> [INSTRUCTIONS FOR THE TASK]
For each line of the material below, give that line again word for word.

> [DATA FOR THIS EXERCISE]

▼▼▼

(** X6 (refreshFlushedSegStatistics): the count given replaces the count of
    the segment of the flushed bucket (it is not added to it, and a second
    refresh overrides the first); the new and the normal bucket are never
    touched, and an id that is not in the flushed bucket changes nothing.
    For a segment that is only in the flushed bucket the count given is the
    one read back. *)
Theorem X6_refreshFlushedSegStatistics (segID a b : Z) (r : SegmentReplica) :
  let r' := refreshFlushedSegStatistics segID a r in
  newSegments r' = newSegments r
  ∧ normalSegments r' = normalSegments r
  ∧ refreshFlushedSegStatistics segID b r' = refreshFlushedSegStatistics segID b r
  ∧ (flushedSegments r !! segID = None → r' = r)
  ∧ (hasSegment segID false r = false → is_Some (flushedSegments r !! segID) →
     getSegmentStatisticsUpdates segID r' = inl (mkSegmentStats segID a)).
Proof.
  cbn zeta. unfold refreshFlushedSegStatistics, hasSegment, getSegmentStatisticsUpdates.
  destruct (flushedSegments r !! segID) as [sf|] eqn:Hf; cbn.
  - rewrite lookup_insert_eq, insert_insert_eq. cbn.
    split; [done|]. split; [done|]. split; [done|]. split; [done|].
    intros Hno _.
    destruct (newSegments r !! segID); [done|].
    destruct (normalSegments r !! segID); [done|]. done.
  - rewrite Hf. split; [done|]. split; [done|]. split; [done|]. split; [done|].
    intros _ [? ?]. done.
Qed.

(** X7 (updateSegmentEndPosition, updateSegmentCheckPoint,
    listSegmentsCheckPoints): for a segment that is in the new or in the
    normal bucket (not in both), setting the end position and then taking
    the check point lists, for that segment, its rows with that position;
    when the end position set is nil, taking the check point panics.  The
    rows are those that getSegmentStatisticsUpdates reports. *)
Theorem X7_checkpoint_after_end_position
    (segID : Z) (r : SegmentReplica) (rows : Z)
    (Hhas : hasSegment segID false r = true)
    (Hone : is_Some (newSegments r !! segID) → normalSegments r !! segID = None)
    (Hrows : getSegmentStatisticsUpdates segID r = inl (mkSegmentStats segID rows)) :
  updateSegmentCheckPoint segID (updateSegmentEndPosition segID None r) = None
  ∧ ∀ pos, ∃ r',
      updateSegmentCheckPoint segID (updateSegmentEndPosition segID (Some pos) r) = Some r'
      ∧ listSegmentsCheckPoints r' !! segID = Some (mkSegmentCheckPoint rows (Some pos)).
Proof.
  revert Hhas Hone Hrows.
  unfold hasSegment, getSegmentStatisticsUpdates, updateSegmentCheckPoint,
    updateSegmentEndPosition, listSegmentsCheckPoints.
  destruct (newSegments r !! segID) as [sn|] eqn:Hn; cbn.
  - intros _ Hone [= <-]. split; [by rewrite lookup_insert_eq|].
    intros pos. rewrite lookup_insert_eq. cbn. eexists. split; [done|]. cbn.
    rewrite lookup_union_r by (rewrite lookup_fmap, Hone; eauto).
    by rewrite lookup_fmap, lookup_insert_eq.
  - destruct (normalSegments r !! segID) as [sm|] eqn:Hm; cbn; [|done].
    intros _ _ [= <-]. rewrite Hn. split; [by rewrite lookup_insert_eq|].
    intros pos. rewrite lookup_insert_eq. cbn. eexists. split; [done|]. cbn.
    erewrite lookup_union_Some_l; [done|].
    by rewrite lookup_fmap, lookup_insert_eq.
Qed.

Lemma elem_of_bucketValues (b : gmap Z Segment) (seg : Segment) :
  seg ∈ bucketValues b ↔ ∃ id, b !! id = Some seg.
Proof.
  unfold bucketValues. rewrite list_elem_of_fmap. split.
  - intros ([id s] & -> & Hin). exists id. by apply elem_of_map_to_list.
  - intros [id Hid]. exists (id, seg). split; [done|]. by apply elem_of_map_to_list.
Qed.

Lemma elem_of_bucket_ids (b : gmap Z Segment) (id : Z) :
  (∀ k seg, b !! k = Some seg → segmentID seg = k) →
  id ∈ segmentID <$> bucketValues b ↔ is_Some (b !! id).
Proof.
  intros Hwf. rewrite list_elem_of_fmap. split.
  - intros (seg & -> & [k Hk]%elem_of_bucketValues).
    rewrite (Hwf k seg Hk). eauto.
  - intros [seg Hseg]. exists seg. split; [by rewrite (Hwf id seg Hseg)|].
    apply elem_of_bucketValues. eauto.
Qed.

Lemma bucket_ids_keys (b : gmap Z Segment) :
  (∀ k seg, b !! k = Some seg → segmentID seg = k) →
  segmentID <$> bucketValues b = (map_to_list b).*1.
Proof.
  intros Hwf. unfold bucketValues. rewrite <- list_fmap_compose.
  apply Forall_fmap_ext, Forall_forall. intros [k seg] Hin%elem_of_map_to_list.
  cbn. by apply Hwf.
Qed.

Lemma elem_of_keys (b : gmap Z Segment) (id : Z) :
  id ∈ (map_to_list b).*1 ↔ is_Some (b !! id).
Proof.
  rewrite list_elem_of_fmap. split.
  - intros ([k seg] & -> & Hin%elem_of_map_to_list). eauto.
  - intros [seg Hseg]. exists (id, seg). split; [done|]. by apply elem_of_map_to_list.
Qed.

▲▲▲

> [TASK ANSWER]
(** X6 (refreshFlushedSegStatistics): the count given replaces the count of
    the segment of the flushed bucket (it is not added to it, and a second
    refresh overrides the first); the new and the normal bucket are never
    touched, and an id that is not in the flushed bucket changes nothing.
    For a segment that is only in the flushed bucket the count given is the
    one read back. *)
Theorem X6_refreshFlushedSegStatistics (segID a b : Z) (r : SegmentReplica) :
  let r' := refreshFlushedSegStatistics segID a r in
  newSegments r' = newSegments r
  ∧ normalSegments r' = normalSegments r
  ∧ refreshFlushedSegStatistics segID b r' = refreshFlushedSegStatistics segID b r
  ∧ (flushedSegments r !! segID = None → r' = r)
  ∧ (hasSegment segID false r = false → is_Some (flushedSegments r !! segID) →
     getSegmentStatisticsUpdates segID r' = inl (mkSegmentStats segID a)).
Proof.
  cbn zeta. unfold refreshFlushedSegStatistics, hasSegment, getSegmentStatisticsUpdates.
  destruct (flushedSegments r !! segID) as [sf|] eqn:Hf; cbn.
  - rewrite lookup_insert_eq, insert_insert_eq. cbn.
    split; [done|]. split; [done|]. split; [done|]. split; [done|].
    intros Hno _.
    destruct (newSegments r !! segID); [done|].
    destruct (normalSegments r !! segID); [done|]. done.
  - rewrite Hf. split; [done|]. split; [done|]. split; [done|]. split; [done|].
    intros _ [? ?]. done.
Qed.

(** X7 (updateSegmentEndPosition, updateSegmentCheckPoint,
    listSegmentsCheckPoints): for a segment that is in the new or in the
    normal bucket (not in both), setting the end position and then taking
    the check point lists, for that segment, its rows with that position;
    when the end position set is nil, taking the check point panics.  The
    rows are those that getSegmentStatisticsUpdates reports. *)
Theorem X7_checkpoint_after_end_position
    (segID : Z) (r : SegmentReplica) (rows : Z)
    (Hhas : hasSegment segID false r = true)
    (Hone : is_Some (newSegments r !! segID) → normalSegments r !! segID = None)
    (Hrows : getSegmentStatisticsUpdates segID r = inl (mkSegmentStats segID rows)) :
  updateSegmentCheckPoint segID (updateSegmentEndPosition segID None r) = None
  ∧ ∀ pos, ∃ r',
      updateSegmentCheckPoint segID (updateSegmentEndPosition segID (Some pos) r) = Some r'
      ∧ listSegmentsCheckPoints r' !! segID = Some (mkSegmentCheckPoint rows (Some pos)).
Proof.
  revert Hhas Hone Hrows.
  unfold hasSegment, getSegmentStatisticsUpdates, updateSegmentCheckPoint,
    updateSegmentEndPosition, listSegmentsCheckPoints.
  destruct (newSegments r !! segID) as [sn|] eqn:Hn; cbn.
  - intros _ Hone [= <-]. split; [by rewrite lookup_insert_eq|].
    intros pos. rewrite lookup_insert_eq. cbn. eexists. split; [done|]. cbn.
    rewrite lookup_union_r by (rewrite lookup_fmap, Hone; eauto).
    by rewrite lookup_fmap, lookup_insert_eq.
  - destruct (normalSegments r !! segID) as [sm|] eqn:Hm; cbn; [|done].
    intros _ _ [= <-]. rewrite Hn. split; [by rewrite lookup_insert_eq|].
    intros pos. rewrite lookup_insert_eq. cbn. eexists. split; [done|]. cbn.
    erewrite lookup_union_Some_l; [done|].
    by rewrite lookup_fmap, lookup_insert_eq.
Qed.

Lemma elem_of_bucketValues (b : gmap Z Segment) (seg : Segment) :
  seg ∈ bucketValues b ↔ ∃ id, b !! id = Some seg.
Proof.
  unfold bucketValues. rewrite list_elem_of_fmap. split.
  - intros ([id s] & -> & Hin). exists id. by apply elem_of_map_to_list.
  - intros [id Hid]. exists (id, seg). split; [done|]. by apply elem_of_map_to_list.
Qed.

Lemma elem_of_bucket_ids (b : gmap Z Segment) (id : Z) :
  (∀ k seg, b !! k = Some seg → segmentID seg = k) →
  id ∈ segmentID <$> bucketValues b ↔ is_Some (b !! id).
Proof.
  intros Hwf. rewrite list_elem_of_fmap. split.
  - intros (seg & -> & [k Hk]%elem_of_bucketValues).
    rewrite (Hwf k seg Hk). eauto.
  - intros [seg Hseg]. exists seg. split; [by rewrite (Hwf id seg Hseg)|].
    apply elem_of_bucketValues. eauto.
Qed.

Lemma bucket_ids_keys (b : gmap Z Segment) :
  (∀ k seg, b !! k = Some seg → segmentID seg = k) →
  segmentID <$> bucketValues b = (map_to_list b).*1.
Proof.
  intros Hwf. unfold bucketValues. rewrite <- list_fmap_compose.
  apply Forall_fmap_ext, Forall_forall. intros [k seg] Hin%elem_of_map_to_list.
  cbn. by apply Hwf.
Qed.

Lemma elem_of_keys (b : gmap Z Segment) (id : Z) :
  id ∈ (map_to_list b).*1 ↔ is_Some (b !! id).
Proof.
  rewrite list_elem_of_fmap. split.
  - intros ([k seg] & -> & Hin%elem_of_map_to_list). eauto.
  - intros [seg Hseg]. exists (id, seg). split; [done|]. by apply elem_of_map_to_list.
Qed.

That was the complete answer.